BEGIN Exercise data
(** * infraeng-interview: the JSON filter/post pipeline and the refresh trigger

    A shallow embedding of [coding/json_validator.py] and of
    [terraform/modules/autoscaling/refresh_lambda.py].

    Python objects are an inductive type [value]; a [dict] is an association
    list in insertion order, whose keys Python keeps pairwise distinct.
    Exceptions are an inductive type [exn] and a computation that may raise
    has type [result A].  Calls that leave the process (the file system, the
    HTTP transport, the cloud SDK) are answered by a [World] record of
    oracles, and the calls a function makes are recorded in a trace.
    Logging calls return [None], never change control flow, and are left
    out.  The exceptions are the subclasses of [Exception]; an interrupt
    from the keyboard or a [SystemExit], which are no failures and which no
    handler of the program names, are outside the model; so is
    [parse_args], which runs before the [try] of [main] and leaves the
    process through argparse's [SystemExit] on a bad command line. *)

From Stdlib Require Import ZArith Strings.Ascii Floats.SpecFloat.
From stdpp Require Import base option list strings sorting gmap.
END Exercise data
What this task involves =>
Begin with the line containing "process through argparse's" and repeat each line exactly until the records above end.

Reply =>
    process through argparse's [SystemExit] on a bad command line. *)

From Stdlib Require Import ZArith Strings.Ascii Floats.SpecFloat.
From stdpp Require Import base option list strings sorting gmap.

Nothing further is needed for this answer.